Before touring Pakistan last year, Australia organised a similar camp in Melbourne and ended up winning the series 1-0. However, the surfaces in India are likely to offer more sharper and quicker spin. "We went through a lot of those scenarios. I think the new ball is the one that creates more of that slide and when the batters do get done on the inside…we're preparing for that.

"We'll expect the spinners to bowl early against our opening batters as well with the new ball so all that is taken care of in the training environment. The key to success there is to have a clear method and that will be individually based and depending on the conditions we're confronted with."

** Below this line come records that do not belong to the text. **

Lemma windowed_later adm t t' m : t <= t' -> t' < 2 ^ 63 -> windowed adm t m -> windowed adm t' m.
Proof.
  intros Ht H63 (Hnd & Hb & z & d & Hc & Hne & Hz & Ha). split_and!; [done|intros x Hx; specialize (Hb x Hx); lia|].
  assert (dbl (t - Minute) <= dbl (t' - Minute)) as Hd by (apply dbl_mono; lia).
  destruct (content_later t t' m z d Ht Hc) as [Hc'|[Hc' (dl & -> & Hdl)]].
  - exists z, d. split_and!; [done|done|done|]. intros u Hu. destruct (Ha u Hu) as [?|?]; [by left|right; lia].
  - exists ∅, None. split_and!; [done|by left|intros s x; by rewrite lookup_empty|].
    intros u Hu. right. destruct (Ha u Hu) as [Hin|?]; [|lia].
    destruct (Hz _ _ Hin) as (u' & Hu' & E & _ & Hdu). apply dbl_mono.
    apply FormatInt_inj in E; [|unfold int64_ok; specialize (Hb u Hu); apply andb_true_intro; split; lia
      |unfold int64_ok; specialize (Hb u' Hu'); apply andb_true_intro; split; lia]. subst u'.
    specialize (Hdu dl eq_refl). unfold Minute, Second in *. lia.
Qed.

Lemma windowed_clear adm t m hi : windowed adm t m -> hi <= t - Minute -> t < 2 ^ 63 ->
  exists n m', redis_step dbl glob t (RZremrangebyscore key 0 hi) m = (Ok n, m') /\ windowed adm t m' /\
    forall z d, content t m' = Some (z, d) -> forall s x, z !! s = Some x -> dbl hi < x.
Proof.
  intros (Hnd & Hb & z & d & Hc & Hne & Hz & Ha) Hhi H63.
  destruct (content_clear t m z d 0 hi Hc) as (n & m' & d' & E & Hc' & Hd').
  exists n, m'. split; [done|]. split; [split_and!; [done|done|]|].
  - eexists _, d'. split_and!; [done| | |].
    + destruct d' as [dl|]; [right|by left]. by apply (Hd' dl).
    + intros s x [Hs _]%map_lookup_filter_Some. destruct (Hz s x Hs) as (u & ? & ? & ? & Hdl).
      exists u. split_and!; try done. intros dl Hdl'. apply Hdl. by apply Hd'.
    + intros u Hu. destruct (Ha u Hu) as [Hin|?]; [|by right].
      destruct (decide (dbl u <= dbl hi)) as [Hle|Hgt].
      * right. pose proof (dbl_mono hi (t - Minute) Hhi). lia.
      * left. apply map_lookup_filter_Some. split; [done|]. simpl. lia.
  - intros z' d'' Hc'' s x Hs. rewrite Hc' in Hc''. injection Hc'' as <- <-.
    apply map_lookup_filter_Some in Hs as [Hs Hn]. simpl in Hn.
    destruct (Hz s x Hs) as (u & Hu & _ & -> & _). pose proof (dbl_mono 0 u (proj1 (Hb u Hu))). lia.
Qed.

(** The state between an admitted call's ZADD and its EXPIRE, and after. *)
Lemma windowed_admit adm now t t' m hi :
  windowed adm t m -> t <= t' -> t' < 2 ^ 63 -> (forall u, u ∈ adm -> u < now) -> 0 <= now <= t ->
  now - Minute <= hi -> t' < now + Second ->
  (forall z d, content t m = Some (z, d) -> forall s x, z !! s = Some x -> dbl hi < x) ->
  exists r m1 m2, redis_step dbl glob t (RZadd key now (FormatInt now)) m = (Ok r, m1) /\
    redis_step dbl glob t' (RExpire key 61) m1 = (Ok tt, m2) /\ windowed (now :: adm) t' m2.
Proof.
  intros (Hnd & Hb & z & d & Hc & Hne & Hz & Ha) Ht H63 Hlt Hnow Hhi Hshort Hnew.
  destruct (content_add t m z d now (FormatInt now) Hc) as (r & m1 & E1 & Hc1).
  assert (content t' m1 = Some (<[FormatInt now := dbl now]> z, d)) as Hc1'.
  { destruct (content_later t t' m1 _ d Ht Hc1) as [?|[_ (dl & -> & Hdl)]]; [done|exfalso].
    destruct Hne as [?|Hne]; [done|]. apply map_choose in Hne as (s & x & Hs).
    destruct (Hz s x Hs) as (u & Hu & _ & -> & Hdu). specialize (Hnew z _ Hc s _ Hs).
    specialize (Hdu dl eq_refl).
    assert (~ u <= hi) by (intros Hle; pose proof (dbl_mono u hi Hle); lia).
    unfold Minute, Second in *. lia. }
  destruct (content_expire t' m1 _ d 61 Hc1' (insert_non_empty _ _ _) ltac:(lia)) as (m2 & E2 & Hc2).
  exists r, m1, m2. split_and!; [done|done|].
  assert (forall u, u ∈ adm -> FormatInt now <> FormatInt u) as Hfmt.
  { intros u Hu Heq. specialize (Hb u Hu). specialize (Hlt u Hu).
    apply FormatInt_inj in Heq; [lia| |]; unfold int64_ok; apply andb_true_intro; split; lia. }
  split_and!.
  - constructor; [|done]. intros Hin. specialize (Hlt now Hin). lia.
  - intros u [->|Hu]%elem_of_cons; [lia|]. specialize (Hb u Hu). lia.
  - eexists _, _. split_and!; [done|right; apply insert_non_empty| |].
    + intros s x [[<- <-]|[_ Hs]]%lookup_insert_Some.
      * exists now. split_and!; [set_solver|done|done|]. intros dl [= <-]. lia.
      * destruct (Hz s x Hs) as (u & Hu & -> & -> & _). exists u. split_and!; [set_solver|done|done|].
        intros dl [= <-]. specialize (Hb u Hu). lia.
    + intros u [->|Hu]%elem_of_cons; [left; by rewrite lookup_insert_eq|].
      rewrite lookup_insert_ne by auto. destruct (Ha u Hu) as [?|Hold]; [by left|right].
      pose proof (dbl_mono (t - Minute) (t' - Minute)). lia.
Qed.

Definition recent (s : Z) (adm : list Z) : list Z := filter (fun u => s <= u) adm.

Lemma recent_bound adm t m z d s : windowed adm t m -> t < 2 ^ 63 -> content t m = Some (z, d) ->
  dbl (t - Minute) < dbl s -> Z.of_nat (length (recent s adm)) <= Z.of_nat (size z).
Proof.
  intros (Hnd & Hb & z' & d' & Hc' & _ & _ & Ha) H63 Hc Hs. rewrite Hc in Hc'. injection Hc' as <- <-.
  apply members_bound; [by apply NoDup_filter|].
  intros u [Hle Hu]%list_elem_of_filter. specialize (Hb u Hu). split.
  - unfold int64_ok. apply andb_true_intro. split; lia.
  - destruct (Ha u Hu) as [->|Hold]; [done|]. pose proof (dbl_mono s u Hle). lia.
Qed.

(** What one call does, spelled out. *)
Lemma Allow_unfold : Allow (Some l) id =
  (now ← now;
   _ ← redis (RZremrangebyscore key 0 (int64 (now - Minute)));
   cnt ← redis (RZcard key);
   match cnt with
   | Err _ => mret true
   | Ok cnt =>
     if perMin l <=? cnt then mret false
     else _ ← redis (RZadd key now (FormatInt now)); _ ← redis (RExpire key 61); mret true
   end).
Proof. reflexivity. Qed.

(** The two commands that enter an admitted request. *)
Lemma run_admit adm t0 w b w' : healthy w -> windowed adm (clock w) (keys w) ->
  (forall u, u ∈ adm -> u < t0) -> 0 <= t0 <= clock w ->
  (forall t z d, clock w <= t -> content t (keys w) = Some (z, d) -> forall s x, z !! s = Some x -> dbl (t0 - Minute) < x) ->
  run (_ ← redis (RZadd key t0 (FormatInt t0)); _ ← redis (RExpire key 61); mret true) w = (b, w') ->
  clock w' < 2 ^ 63 -> clock w' < t0 + Second ->
  healthy w' /\ b = true /\ windowed (t0 :: adm) (clock w') (keys w').
Proof.
  intros Hh Hw Hlt Ht0 Hnew Hrun H63 Hshort.
  match type of Hrun with run (redis ?c ≫= ?k) w = _ =>
    destruct (run_redis c k w Hh eq_refl) as (w4 & Ht4 & Hh4 & He4 & Hr4) end.
  rewrite Hrun in He4. cbn [snd] in He4.
  assert (windowed adm (clock w4) (keys w)) as Hw4 by (eapply windowed_later; [| |exact Hw]; lia).
  pose proof Hw4 as (_ & _ & z4 & d4 & Hc4 & _).
  destruct (content_add _ _ _ _ t0 (FormatInt t0) Hc4) as (r4 & m4 & E4 & _).
  destruct (Hr4 _ _ E4) as [E4' Hk4]. rewrite E4' in Hrun. clear Hr4 E4'.
  match type of Hrun with run (redis ?c ≫= ?k) w4 = _ =>
    destruct (run_redis c k w4 Hh4 eq_refl) as (w5 & Ht5 & Hh5 & He5 & Hr5) end.
  rewrite Hrun in He5. cbn [snd] in He5.
  destruct (windowed_admit adm t0 (clock w4) (clock w5) (keys w) (t0 - Minute) Hw4)
    as (r' & m4' & m5 & E4' & E5 & Hw5); [lia|lia|exact Hlt|lia|lia|lia| |].
  { intros z d. apply Hnew. lia. }
  rewrite E4 in E4'. injection E4' as _ <-. rewrite <- Hk4 in E5.
  destruct (Hr5 _ _ E5) as [E5' Hk5]. rewrite E5' in Hrun. injection Hrun as <- <-.
  split_and!; [done|done|by rewrite Hk5].
Qed.

(** One call. *)
Lemma Allow_step adm w b w' : healthy w -> windowed adm (clock w) (keys w) ->
  (forall u, u ∈ adm -> u < clock w) -> Minute <= clock w ->
  run (Allow (Some l) id) w = (b, w') -> clock w' < 2 ^ 63 -> clock w' < clock w + Second ->
  healthy w' /\ clock w <= clock w' /\ exists now, clock w <= now <= clock w' /\
    windowed (if b then now :: adm else adm) (clock w') (keys w') /\
    (b = true -> forall s, dbl (clock w' - Minute) < dbl s ->
       Z.of_nat (length (recent s adm)) < perMin l).
Proof.
  intros Hh Hw Hlt Hmin Hrun H63 Hshort. rewrite Allow_unfold in Hrun.
  match type of Hrun with run (now ≫= ?k) w = _ => destruct (run_now k w) as (w1 & E & Hk1 & Ht1 & Hh1) end.
  rewrite E in Hrun. clear E. specialize (Hh1 Hh). set (now := clock w1) in *.
  pose proof (run_clock_eq _ _ _ _ Hrun) as Hend.
  assert (int64 (now - Minute) = now - Minute) as Ei by (apply wraps_id; unfold now, Minute, Second in *; lia).
  rewrite Ei in Hrun. clear Ei.
  match type of Hrun with run (redis ?c ≫= ?k) w1 = _ =>
    destruct (run_redis c k w1 Hh1 eq_refl) as (w2 & Ht2 & Hh2 & He2 & Hr2) end.
  rewrite Hrun in He2. cbn [snd] in He2.
  destruct (windowed_clear adm (clock w2) (keys w1) (now - Minute)) as (n2 & m2 & E2 & Hw2 & Hnew2);
    [rewrite Hk1; eapply windowed_later; [| |exact Hw]; lia|unfold now; lia|lia|].
  destruct (Hr2 _ _ E2) as [E2' Hk2]. rewrite E2' in Hrun. clear Hr2 E2 E2'. rewrite <- Hk2 in Hw2, Hnew2.
  match type of Hrun with run (redis ?c ≫= ?k) w2 = _ =>
    destruct (run_redis c k w2 Hh2 eq_refl) as (w3 & Ht3 & Hh3 & He3 & Hr3) end.
  rewrite Hrun in He3. cbn [snd] in He3.
  assert (windowed adm (clock w3) (keys w2)) as Hw3 by (eapply windowed_later; [| |exact Hw2]; lia).
  pose proof Hw3 as (_ & _ & z3 & d3 & Hc3 & _).
  destruct (Hr3 _ _ (content_card _ _ _ _ Hc3)) as [E3 Hk3]. rewrite E3 in Hrun. clear Hr3 E3.
  destruct (perMin l <=? Z.of_nat (size z3)) eqn:Hfull; bool_to_prop.
  { injection Hrun as <- <-. split_and!; [done|unfold now in *; lia|]. exists now. rewrite Hk3.
    split_and!; [done|done|done|done]. }
  destruct (run_admit adm now w3 b w') as (Hh' & -> & Hw'); try assumption; [| |unfold now, Minute, Second in *; lia| |unfold now in *; lia|].
  { by rewrite Hk3. }
  { intros u Hu. specialize (Hlt u Hu). unfold now in *. lia. }
  { intros t z d Ht Hc s x Hs. rewrite Hk3 in Hc. destruct Hw2 as (_ & _ & z2 & d2 & Hc2 & _).
    assert (clock w2 <= t) as Ht24 by lia.
    destruct (content_later _ _ _ _ _ Ht24 Hc2) as [E|[E _]]; rewrite E in Hc; injection Hc as <- <-.
    - by apply (Hnew2 _ _ Hc2 s). - by rewrite lookup_empty in Hs. }
  split_and!; [done|unfold now in *; lia|]. exists now. split_and!; [unfold now in *; lia|lia|exact Hw'|].
  intros _ s Hs. eapply Z.le_lt_trans; [|exact Hfull].
  eapply recent_bound; [exact Hw3|lia|exact Hc3|].
  eapply Z.le_lt_trans; [|exact Hs]. apply dbl_mono. lia.
Qed.

(** A run of calls one after the other.  Between two calls time passes and
    other clients may use other keys.  Each call is recorded with the instants
    it started and ended at and its answer. *)
Inductive calls : W -> list (Z * Z * bool) -> W -> Prop :=
| calls_nil w : calls w [] w
| calls_cons w w1 b w2 tr w3 :
    clock w < clock w1 -> keys w1 !! key = keys w !! key -> (healthy w -> healthy w1) ->
    run (Allow (Some l) id) w1 = (b, w2) -> clock w2 < clock w1 + Second ->
    calls w2 tr w3 -> calls w ((clock w1, clock w2, b) :: tr) w3.

Definition admitted (tr : list (Z * Z * bool)) : Z := sumZ (fun c : Z * Z * bool => if c.2 then 1 else 0) tr.

Lemma windowed_frame adm t m m' : m' !! key = m !! key -> windowed adm t m -> windowed adm t m'.
Proof. unfold windowed, content, find. by intros ->. Qed.

Lemma calls_clock w tr w' : calls w tr w' -> clock w <= clock w'.
Proof.
  induction 1 as [|w w1 b w2 tr w3 Ht _ _ Hrun _ _ IH]; [lia|]. apply run_clock_eq in Hrun. lia.
Qed.

Lemma calls_windowed w tr w' s adm : calls w tr w' -> healthy w -> windowed adm (clock w) (keys w) ->
  Minute <= clock w -> clock w' < 2 ^ 63 ->
  healthy w' /\ (exists adm', windowed adm' (clock w') (keys w')) /\
  (dbl (clock w' - Minute) < dbl s -> (forall c, c ∈ tr -> s <= c.1.1) ->
   Z.of_nat (length (recent s adm)) <= perMin l ->
   Z.of_nat (length (recent s adm)) + admitted tr <= perMin l).
Proof.
  intros Hc. revert adm. induction Hc as [w|w w1 b w2 tr w3 Ht Hk Hhh Hrun Hsh Hc IH];
    intros adm Hh Hw Hmin H63.
  { split_and!; [done|by exists adm|]. unfold admitted. simpl. lia. }
  apply calls_clock in Hc as Ht'. pose proof (run_clock_eq _ _ _ _ Hrun) as Ht12.
  destruct (Allow_step adm w1 b w2) as (Hh2 & _ & now & Hnow & Hw2 & Hb); try done; try lia; auto.
  { apply (windowed_frame _ _ (keys w)); [done|]. eapply windowed_later; [| |exact Hw]; lia. }
  { intros u Hu. destruct Hw as (_ & Hin & _). specialize (Hin u Hu). lia. }
  destruct (IH _ Hh2 Hw2 ltac:(lia) H63) as (Hh3 & Ha3 & Hcount).
  split_and!; [done|done|]. intros Hs Hstart Hle.
  specialize (Hcount Hs ltac:(intros; apply Hstart; set_solver)).
  specialize (Hstart (clock w1, clock w2, b) ltac:(set_solver)). cbn [fst] in Hstart.
  unfold admitted in *. unfold sumZ in *. cbn [foldr snd].
  destruct b; [|lia].
  specialize (Hb eq_refl s). unfold recent in *. rewrite filter_cons_True in Hcount by lia.
  cbn [length] in Hcount. pose proof (dbl_mono (clock w2 - Minute) (clock w3 - Minute)). lia.
Qed.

Australia have a history of struggling against left-arm spinners and India have two of them in their squad - a fit-again Ravindra Jadeja and Axar Patel. The latter has an unbelievable record in India, while Jadeja who scalped 25 wickets at an average of 18.56 and was named Player of the Series when Australia last toured India for a Test series in 2017.

"We've got a similar bowler in Ashton Agar who can help prepare, and also [assistant coach] Dan Vettori, a left-arm thrower. We'll be trying to make sure the batters are clear on their method. It will be an individual method… they've got a really good blueprint in some of the Test matches against Sri Lanka in Galle,” McDonald said.

Also read - Todd Murphy’s wild journey: from medium pace to Lyon’s understudy

Australia have four frontline spinners - Nathan Lyon, Agar, Mitchell Swepson and Todd Murphy - in their squad for the India tour and all of them are currently involved in intense training in North Sydney. "Starting to get into that really tactical layer [and] also physical preparation. From the fact they're going to be required to bowl heavy overs and clearly you can't just shift T20 into Test match cricket.

"It's been one of the great challenges. I've heard state coaches talk about it year in year out, switching from BBL back into Shield cricket and how difficult that is. Everyone appreciates how difficult that is and hence why we are here now. There's some talk around we're going to India a bit later… but we're still preparing over here. Still feel like we've got two weeks to prepare for that first Test."